(** The update of the attempt for an answer, with the payment data, in which a
    transaction sets whether the authorization may be incremented. *)
Definition attempt_update (sub_flow : string) (d : PaymentData) (request : T) (rd : RouterData) :
    result PaymentError (PaymentData * option PaymentAttemptUpdate) :=
  match rd_response rd with
  | Err err =>
      let status := error_attempt_status sub_flow err rd in
      capturable ← lift (get_amount_capturable request d (rd_minor_amount_capturable rd) status);
      Ok (d, Some (ErrorUpdate status (Some (Some (er_code err))) (Some (Some (er_message err)))
                     (Some (er_reason err)) capturable (er_transaction_id err)))
  | Ok response =>
      match rd_integrity_check rd with
      | Err (field_names, transaction_id) =>
          Ok (d, Some (ErrorUpdate AttemptStatus_IntegrityFailure (Some (Some "IE"%string))
                         (Some (Some "Integrity Check Failed!"%string))
                         (Some (Some ("Integrity Check Failed! Value mismatched for fields " +:+ field_names)%string))
                         None transaction_id))
      | Ok _ =>
          status ← updated_attempt_status d request rd;
          match response with
          | PreProcessingResponse transaction_id => Ok (d, Some (PreprocessingUpdate status transaction_id))
          | TransactionResponse resource_id redirection_data allowed =>
              let d := with_intent (allow_incremental allowed (pd_intent d)) d in
              let error_status := if decide (rd_status rd = AttemptStatus_Charged) then Some None else None in
              let overcapture := or_keep (rd_is_overcapture_enabled rd) (pin_enable_overcapture (pd_intent d)) in
              capturable ← lift (get_amount_capturable request d (rd_minor_amount_capturable rd) status);
              Ok (d, Some (ResponseUpdate status resource_id capturable redirection_data error_status overcapture
                             (rd_authorized_amount rd)))
          | TransactionUnresolvedResponse resource_id reason =>
              Ok (d, Some (UnresolvedResponseUpdate status resource_id (Some (fst <$> reason))
                             (Some (snd <$> reason)) (Some (snd <$> reason))))
          | PaymentsCreateOrderResponse => Ok (d, Some (StatusUpdate status))
          | _ => Ok (d, None)
          end
      end
  end.

(** [get_total_amount_captured]. *)
Definition get_total_amount_captured (request : T) (rd : RouterData) (d : PaymentData) :
    result ApiError (option Z) :=
  amount ← get_captured_amount request (rd_amount_captured rd) d;
  Ok (or_keep (rd_amount_captured rd)
        (if decide (rd_status rd = AttemptStatus_Charged) then amount else None)).

(** [get_payment_intent_update_data]. *)
Definition get_payment_intent_update_data (d : PaymentData) (rd : RouterData) (amount_captured : option Z) :
    PaymentIntentUpdate :=
  match rd_response rd with
  | Err _ => PGStatusUpdate (intent_status_of (pat_status (pd_attempt d))) (Some false)
  | Ok (PostCaptureVoidResponse void) => StateMetadataUpdate void
  | Ok _ =>
      IntentResponseUpdate (intent_status_of (pat_status (pd_attempt d))) amount_captured
        (pin_incremental_authorization_allowed (pd_intent d))
  end.

(** [payment_response_update_tracker]: the answer is recorded in the attempt and
    in the intent, whose status follows that of the attempt.  A failed integrity
    check is recorded and then reported.  The updates are spawned, and run
    together once both are known. *)
Definition payment_response_update_tracker (sub_flow : string) (d : PaymentData) (request : T) (rd : RouterData) :
    payment PaymentData :=
  updated <- sr_lift (attempt_update sub_flow d request rd) ;;
  let '(d, update) := updated in
  let in_memory := match update with Some u => update_attempt_row u (pd_attempt d) | None => pd_attempt d end in
  amount_captured <- api (get_total_amount_captured request rd (with_attempt in_memory d)) ;;
  row <- match update with
         | Some u => update_payment_attempt_with_attempt_id (pd_attempt d) u
         | None => sr_ret (pd_attempt d)
         end ;;
  intent <- update_payment_intent
    (get_payment_intent_update_data (with_attempt in_memory d) rd amount_captured) ;;
  match rd_integrity_check rd with
  | Ok _ => sr_ret (with_intent intent (with_attempt row d))
  | Err (field_names, _) => sr_err (IntegrityCheckFailed field_names)
  end.

End response.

Try it:
Everything in the listing above needs to be copied exactly.

Response box:
(** The update of the attempt for an answer, with the payment data, in which a
    transaction sets whether the authorization may be incremented. *)
Definition attempt_update (sub_flow : string) (d : PaymentData) (request : T) (rd : RouterData) :
    result PaymentError (PaymentData * option PaymentAttemptUpdate) :=
  match rd_response rd with
  | Err err =>
      let status := error_attempt_status sub_flow err rd in
      capturable ← lift (get_amount_capturable request d (rd_minor_amount_capturable rd) status);
      Ok (d, Some (ErrorUpdate status (Some (Some (er_code err))) (Some (Some (er_message err)))
                     (Some (er_reason err)) capturable (er_transaction_id err)))
  | Ok response =>
      match rd_integrity_check rd with
      | Err (field_names, transaction_id) =>
          Ok (d, Some (ErrorUpdate AttemptStatus_IntegrityFailure (Some (Some "IE"%string))
                         (Some (Some "Integrity Check Failed!"%string))
                         (Some (Some ("Integrity Check Failed! Value mismatched for fields " +:+ field_names)%string))
                         None transaction_id))
      | Ok _ =>
          status ← updated_attempt_status d request rd;
          match response with
          | PreProcessingResponse transaction_id => Ok (d, Some (PreprocessingUpdate status transaction_id))
          | TransactionResponse resource_id redirection_data allowed =>
              let d := with_intent (allow_incremental allowed (pd_intent d)) d in
              let error_status := if decide (rd_status rd = AttemptStatus_Charged) then Some None else None in
              let overcapture := or_keep (rd_is_overcapture_enabled rd) (pin_enable_overcapture (pd_intent d)) in
              capturable ← lift (get_amount_capturable request d (rd_minor_amount_capturable rd) status);
              Ok (d, Some (ResponseUpdate status resource_id capturable redirection_data error_status overcapture
                             (rd_authorized_amount rd)))
          | TransactionUnresolvedResponse resource_id reason =>
              Ok (d, Some (UnresolvedResponseUpdate status resource_id (Some (fst <$> reason))
                             (Some (snd <$> reason)) (Some (snd <$> reason))))
          | PaymentsCreateOrderResponse => Ok (d, Some (StatusUpdate status))
          | _ => Ok (d, None)
          end
      end
  end.

(** [get_total_amount_captured]. *)
Definition get_total_amount_captured (request : T) (rd : RouterData) (d : PaymentData) :
    result ApiError (option Z) :=
  amount ← get_captured_amount request (rd_amount_captured rd) d;
  Ok (or_keep (rd_amount_captured rd)
        (if decide (rd_status rd = AttemptStatus_Charged) then amount else None)).

(** [get_payment_intent_update_data]. *)
Definition get_payment_intent_update_data (d : PaymentData) (rd : RouterData) (amount_captured : option Z) :
    PaymentIntentUpdate :=
  match rd_response rd with
  | Err _ => PGStatusUpdate (intent_status_of (pat_status (pd_attempt d))) (Some false)
  | Ok (PostCaptureVoidResponse void) => StateMetadataUpdate void
  | Ok _ =>
      IntentResponseUpdate (intent_status_of (pat_status (pd_attempt d))) amount_captured
        (pin_incremental_authorization_allowed (pd_intent d))
  end.

(** [payment_response_update_tracker]: the answer is recorded in the attempt and
    in the intent, whose status follows that of the attempt.  A failed integrity
    check is recorded and then reported.  The updates are spawned, and run
    together once both are known. *)
Definition payment_response_update_tracker (sub_flow : string) (d : PaymentData) (request : T) (rd : RouterData) :
    payment PaymentData :=
  updated <- sr_lift (attempt_update sub_flow d request rd) ;;
  let '(d, update) := updated in
  let in_memory := match update with Some u => update_attempt_row u (pd_attempt d) | None => pd_attempt d end in
  amount_captured <- api (get_total_amount_captured request rd (with_attempt in_memory d)) ;;
  row <- match update with
         | Some u => update_payment_attempt_with_attempt_id (pd_attempt d) u
         | None => sr_ret (pd_attempt d)
         end ;;
  intent <- update_payment_intent
    (get_payment_intent_update_data (with_attempt in_memory d) rd amount_captured) ;;
  match rd_integrity_check rd with
  | Ok _ => sr_ret (with_intent intent (with_attempt row d))
  | Err (field_names, _) => sr_err (IntegrityCheckFailed field_names)
  end.

End response.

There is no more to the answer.